*DESCRIPTION OF THE TASK*. For every line in the material below that holds "TObj", report the line.

+--

(** The two operations that make a manual root of something in the heap. *)
Lemma manual_end t place' a1 g1 i m s' :
  rel_pre place' id rs hs scopes wasm a1 n g1 -> a_heap a1 = true -> target_ok a1 t -> objs_ok place' (a_push Manual t a1) g1 ->
  1 <= i <= 2 ^ 31 -> Slab.view (manually_rooted rs) !! i = None ->
  Slab.view m = <[i := ref_of place' t]> (Slab.view (manually_rooted rs)) -> roots_ok (with_manual rs m) (n + 1) ->
  at_ 0 s' (root_refs (with_manual rs m)) wasm g1 n ->
  rel {| e_store := SO id (Some s') (with_manual rs m) [];
         e_handles := hs ++ [{| h_ty := ty_of t; h_flavour := Manual; h_inner := manual_handle id i |}];
         e_scopes := scopes; e_wasm := wasm |} (a_push Manual t a1) (n + 2).
Proof using GcClient0.
  intros Hp1 Hh1 Ht Ho Hi Hnone Hm Hr Ha. pose proof (pre_manual _ _ _ _ _ _ _ _ _ Hp1 t m i g1 Ht Ho Hi Hnone Hm Hr) as Hp2.
  eapply rel_end; [exact Hp2|lia|eapply (heap_weaken _ (Some s')); [|exact Ha]; lia| |]; cbn; rewrite Hh1; done.
Qed.

Lemma scoped_end t a1 g1 gs' :
  rel_pre place id rs hs scopes wasm a1 n g1 -> has gs' = a_heap a1 -> target_ok a1 t -> objs_ok place (a_push Scoped t a1) g1 ->
  heap_ok at_ 0 gs' (root_refs (pushed rs (ref_of place t))) wasm g1 n ->
  (a_heap a1 = false -> a_values a1 = [] /\ a_manual a1 = ∅ /\ a_wasm a1 = []) ->
  rel {| e_store := SO id gs' (pushed rs (ref_of place t)) [];
         e_handles := hs ++ [{| h_ty := ty_of t; h_flavour := Scoped; h_inner := lifo_handle id rs |}];
         e_scopes := scopes; e_wasm := wasm |} (a_push Scoped t a1) (n + 2).
Proof using GcClient0 Hn.
  intros Hp1 Hh1 Ht Ho Ha Hnone. pose proof (pre_scoped _ _ _ _ _ _ _ _ _ Hp1 t g1 ltac:(lia) Ht Ho) as Hp2.
  eapply rel_end; [exact Hp2|lia|eapply heap_weaken; [|exact Ha]; lia|done|done].
Qed.

Lemma step_new_manual v : simulates E a (RNewManual v) n.
Proof using GcClient0 Hmin Hheap Hrel Hn.
  destruct (wp_run _ _ _ (externref_new_manual_ok oc dbg min_cap new_heap at_ Hmin Hheap rs n rok ltac:(lia) v gs id wasm g hok))
    as (x & st & Hrun & Hx).
  destruct Hx as [(Hm & r & Hnew & Hi & j & m & s' & -> & -> & Hnone & Hv & Hr & Hj & Hh)|[(Hm & -> & s' & -> & Hh)|Hx]].
  - unfold simulates. cbn [run_root_op code_root_op spec_root_op]. rewrite (call_run _ _ _ _ _ Hrun).
    exists true. rewrite (need_heap_made gs) by (done || apply hasg). fold a_heaped. eexists _, _, _. split_and!; [done|done|done|].
    destruct (pre_new _ _ _ _ _ _ _ _ _ heaped_pre v r Manual) as (Hp1 & Ht1 & Hr1 & Ho1); [done|done|].
    eapply (manual_end (TObj (length (a_values a_heaped)))); [exact Hp1|apply heaped_heap|exact Ht1|exact Ho1|done|done| |done|exact Hh].
    by rewrite Hr1.
  - unfold simulates. cbn [run_root_op code_root_op spec_root_op]. rewrite (call_run _ _ _ _ _ Hrun).
    exists false. rewrite (need_heap_made gs) by (done || apply hasg). fold a_heaped. eexists _, _, _. split_and!; [done|done|done|].
    eapply (rel_end _ (Some s')); [exact heaped_pre|lia|exact Hh|by rewrite heaped_heap|by rewrite heaped_heap].
  - by eapply step_refused.
Qed.

Lemma step_from_i31 i : simulates E a (RFromI31 i) n.
Proof using GcClient0 Hrel Hn.
  destruct (wp_run _ _ _ (anyref_from_i31_ok oc dbg min_cap new_heap at_ rs n rok ltac:(lia) i gs id wasm g hok))
    as (x & st & Hrun & -> & gs' & -> & Hs' & Hh).
  unfold simulates. cbn [run_root_op code_root_op spec_root_op]. rewrite (call_run _ _ _ _ _ Hrun).
  exists true. eexists _, _, _. split_and!; [done|done|done|].
  apply (scoped_end (TInt (wrapping_u32 i)) a g gs'); [apply pre|by rewrite Hs', hasg|by exists i| |done|apply Hrel].
  by eapply objs_push; [apply pre|apply pre|].
Qed.

Lemma step_enter : simulates E a REnter n.
Proof using GcClient0 Hrel.
  exists true. eexists _, _, _. cbn [run_root_op code_root_op spec_root_op]. split_and!; [done|done|done|].
  eapply rel_end; [apply pre_enter, pre|lia|apply hok|apply hasg|apply Hrel].
Qed.

Lemma step_exit :
  is_Some (code_root_op (heap_failure new_heap) true a RExit) -> simulates E a RExit n.
Proof using GcClient0 Hrel Hn.
  intros Hd. unfold simulates. cbn [run_root_op code_root_op spec_root_op e_scopes] in *.
  rewrite (rp_scopes _ _ _ _ _ _ _ _ _ pre). destruct (a_scopes a) as [|scope scopes'] eqn:Hsc; [by destruct Hd|].
  destruct (pre_leave _ _ _ _ _ _ _ _ _ pre scope scopes' Hsc) as [Hle Hp1].
  exists true. destruct gs_cases as [(s & Hgs & Hheaped & Hh0)|(Hgs & Hheaped & Hh0)]; rewrite Hheaped, Hgs.
  - destruct (wp_run _ _ _ (exit_scope_ok oc dbg min_cap new_heap at_ rs n rok ltac:(lia) scope s id wasm g Hle Hh0))
      as (x & st & Hrun & -> & s' & -> & Hh). rewrite (call_run _ _ _ _ _ Hrun).
    eexists _, _, _. split_and!; [done|done|done|].
    eapply (rel_end _ (Some s')); [exact Hp1|lia|eapply (heap_weaken _ (Some s')); [|exact Hh]; lia| |]; cbn; rewrite Hheaped; done.
  - eexists _, _, _. split_and!; [done|done|done|].
    eapply (rel_end _ None); [by eapply pre_stay; [apply pre|]|lia|exact Hh0|exact (eq_sym Hheaped)|apply Hrel].
Qed.

(** *** Operations on a handle *)

Lemma used_target k t : a_use a k = Some (Some t) ->
  target_ok a t /\ (forall o, t = TObj o -> alive a o) /\ ref_of place t ∈ root_refs rs ++ wasm.
Proof using Hrel.
  clear Hheap. intros Hu. pose proof (rp_s _ _ _ _ _ _ _ _ _ pre) as Hs. split_and!.
  - unfold a_use in Hu. destruct (a_handles a !! k) as [[f t']|] eqn:Hk; [|done].
    pose proof (rs_targets _ _ _ _ _ Hs) as Hf. eapply list.Forall_lookup_1 in Hf; [|exact Hk].
    destruct f; case_bool_decide; simplify_eq; exact Hf.
  - intros o ->. by eapply used_alive.
  - apply list.elem_of_app. left. unfold a_use in Hu. destruct (a_handles a !! k) as [[[] t']|] eqn:Hk; [| |done];
      case_bool_decide as Hin; simplify_eq.
    + destruct (stack_root _ _ _ _ _ _ Hs Hin) as (i & root & h & t' & _ & Hroot & _ & Ht & _ & _ & Href).
      rewrite Hk in Ht. injection Ht as <-. apply list.elem_of_app. left. apply list_elem_of_fmap. exists root.
      split; [by rewrite Href|by eapply list_elem_of_lookup_2].
    + destruct (use_manual _ _ _ _ _ _ _ Hs Hk Hin) as (h & i & _ & _ & _ & _ & Hv). by eapply view_in_refs.
Qed.

Lemma objs_used f k t : a_use a k = Some (Some t) -> objs_ok place (a_push f t a) g.
Proof using Hrel. intros (_ & Ha & _)%used_target. by eapply objs_push; [apply pre|apply pre|]. Qed.

Lemma objs_used_heaped f k t : a_use a k = Some (Some t) -> objs_ok place (a_push f t a_heaped) g.
Proof using Hrel.
  intros (_ & Ha & _)%used_target. eapply objs_push; [apply heaped_pre|apply heaped_pre|].
  intros o Ho. unfold a_heaped. destruct (a_heap a); by apply Ha.
Qed.

Lemma target_heaped t : target_ok a t -> target_ok a_heaped t.
Proof using Type. unfold a_heaped. by destruct (a_heap a), t. Qed.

+--

*OUTPUT OF THE TASK*.
    eapply (manual_end (TObj (length (a_values a_heaped)))); [exact Hp1|apply heaped_heap|exact Ht1|exact Ho1|done|done| |done|exact Hh].
  target_ok a t /\ (forall o, t = TObj o -> alive a o) /\ ref_of place t ∈ root_refs rs ++ wasm.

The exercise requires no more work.